The women gape over Vicki and Brooks showed the records to Tamra – who out of everyone has the least knowledge of medical records. Shannon has had scans, but Meghan is the true expert. “Why not show them to me?” wonders Meghan. “I have a medical background and have seen medical records.”
EXCUSE ME – eons ago Meghan was a pharmaceutical sales rep. Guess who else is – Jason Hoppy! Does that qualify Jason Hoppy to diagnose and decipher your health? Pharm reps have SOME medical training, in how to demonstrate products.
Doc McMeghan, of the Fisher-Price AcadeMini, is not a doctor. The ONLY doctor on RHOC is Terry. Shannon is aghast because Vicki chose Tamra to be her friendship warrior. Shannon: please return your Friendship Warrior Cape to the Bravo Props Department!
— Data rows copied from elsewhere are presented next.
(* ===== verification/Fork.v ===== *)
(** * [sys_clone] as a whole

    A clone without [CLONE_VM] creates a task that is a copy of its parent:
    memory, registers and a place in the task map. *)

From S2P Require Import Prelude Words Consts Sel4 Sel4Laws RefKernel Externs Reference Messages Uspace ObjAllocator KTask FrameMem UserMem Exec ImageMap KThread NetClient Syscalls KInv Clone Threads.

(** ** New objects *)

Section objects.
Context `{L : Sel4Laws} `{TH : !ThreadLaws}.

(** The retype behind an allocation. *)
Definition retyped_by (bp : ObjectBlueprint) (a : ObjectAllocator) (k k' : kstate) : Prop :=
  exists k1, untyped_retype (ut a) bp (relative_bits_with_depth SLOT_CNODE (slots_start a / 4096) 52)
      (slots_start a mod 4096) 1 k1 = (Ok tt, k') /\ asid_room k1 = asid_room k /\
    forall c x, tcb_state k c = Some x -> tcb_state k1 c = Some x.

Lemma allocate_retyped bp a k p s' :
  0 <= slots_start a -> allocate_and_retype bp (a, k) = Ret (p, s') -> retyped_by bp a k s'.2.
Proof.
  intros H0 E. destruct (split_slot (slots_start a) H0) as (E1 & E2 & _).
  unfold allocate_and_retype in E. ibind E as [[si ci] raw] s1 Es. unfold allocate_slot in Es.
  ibind Es as c s2 Et. apply take_slot_inv in Et as (_ & -> & ->). rewrite E1, E2 in Es.
  ibind Es as u s3 Eu. injection Eu as <- <-. ibind Es as x s4 Ec. injection Es as <- <- <- <-.
  ibind E as u s5 Eu. injection Eu as <- <-. ibind E as [] s6 Er. injection E as <- <-.
  assert (s4.1 = bump a /\ asid_room s4.2 = asid_room k /\
    forall c x, tcb_state k c = Some x -> tcb_state s4.2 c = Some x) as (E4 & EA & ET).
  { destruct (slots_start a mod 4096 =? 0).
    - apply in_kernel_inv in Ec as (k' & -> & Ek%kcall_unwrap_inv). split; [done|].
      split; [by eapply retype_asid|]. intros c z. by eapply retype_tcb.
    - by injection Ec as <- <-. }
  destruct s4 as [a4 k4]. simpl in *. subst a4.
  apply in_kernel_inv in Er as (k' & -> & Ek%kcall_unwrap_inv). exists k4. split; [exact Ek|done].
Qed.

Lemma allocate_by n bp a k : alloc_ok (S n) (a, k) ->
  exists k', allocate_and_retype bp (a, k) = Ret (slots_start a, (bump a, k')) /\
    alloc_ok n (bump a, k') /\ retyped bp (slots_start a) k k' /\ retyped_by bp a k k'.
Proof.
  intros HA. destruct (wp_allocate n bp a k (fun p s => p = slots_start a /\ s.1 = bump a /\
      alloc_ok n s /\ retyped bp (slots_start a) k s.2)) as (p & [a' k'] & E & -> & Ea & HA' & HR).
  - done.
  - intros k' HA' HR _ _. done.
  - simpl in *. subst a'. exists k'. split_and!; try done.
    apply (allocate_retyped _ _ _ _ _ (proj1 (ao_range _ _ HA)) E).
Qed.

Lemma wp_allocate_by n bp a k (Q : CPtr -> AK -> Prop) :
  alloc_ok (S n) (a, k) ->
  (forall k', alloc_ok n (bump a, k') -> retyped bp (slots_start a) k k' -> retyped_by bp a k k' ->
     Q (slots_start a) (bump a, k')) ->
  wp (allocate_and_retype bp) Q (a, k).
Proof.
  intros HA HQ. destruct (allocate_by n bp a k HA) as (k' & E & HA' & HR & HB).
  exists (slots_start a), (bump a, k'). split; [done|by apply HQ].
Qed.

Lemma slot_parts (a : ObjectAllocator) : slots_start a / 4096 * 4096 + slots_start a mod 4096 = slots_start a.
Proof. pose proof (Z.div_mod (slots_start a) 4096). lia. Qed.

(** [Sel4Task::new]: the new address space is empty and nobody else's, the thread
    is stopped and its CNode is empty. *)
Record fresh_task (id : Z) (a : ObjectAllocator) (k : kstate) (t : Sel4Task) (vs : VS) (s' : AK) : Prop := {
  ft_task : t = MkTask 0 id (slots_start a + 1) (slots_start a + 2) (slots_start a) [] ∅ 0x200000000 None None;
  ft_ok : task_ok vs t s'.1 s'.2;
  ft_alloc : s'.1 = bump_by 3 a;
  ft_grows v : grows v nowhere1 a s'.1 k s'.2;
  ft_own : vs <> own_vs;
  ft_new c : cap_vs k c <> Some vs;
  ft_tcb : exists ctx, tcb_state s'.2 (t_tcb t) = Some (ctx, false);
  ft_keeps c x : tcb_state k c = Some x -> tcb_state s'.2 c = Some x;
  ft_cnode i : 0 <= i < 4096 -> cslot_free s'.2 (t_cnode t) i = true;
}.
Tamra pretends to be upset as it “dawns” on her that Vicki and Brooks chose her because she’s
the stupidest least experienced in the medical field. “Was I duped?” she questions with big eyes.
Meghan again starts up with the fake indignity about how LeeAnn’s cancer is her cancer, and therefore Brooks’s “lie” is a slap in her face. Because Meghan is suffering vicariously with ALLLLL the cancers. Every cancer. Me-Me-Meghan owns The Cancer and trademarked that shit with the US Patent Office. From Google.
“I want the truth and I want justice,” Meghan demands to Tamra and Shannon. Tamra decides it’s up to Jesus to be the judge.
I am quite conflicted. I cannot stand Meghan’s creepy one-woman Law & Order routine. It’s beyond weird that she is stalking Brooks and misrepresenting herself as a cancer expert. On the other hand, something is a’shady about Brooks and the medical records, and it seems like he is trying to dupe us! Something in the blood is murky – I blame leeches.
I also cannot wait until Tamra turns on Meghan next season and unearths allllllll her dirt. Cause something in THAT buttermilk ain’t clean either. Isn’t it the Bible that says, “You reap what you sow?” Galatians 6:7 (correct me if I’m wrong).
TELL US – WHAT DO YOU THINK: WERE BROOKS’ RECORDS LEGIT? IS MEGHAN A FEW FRIES SHORT OF A HAPPY MEAL?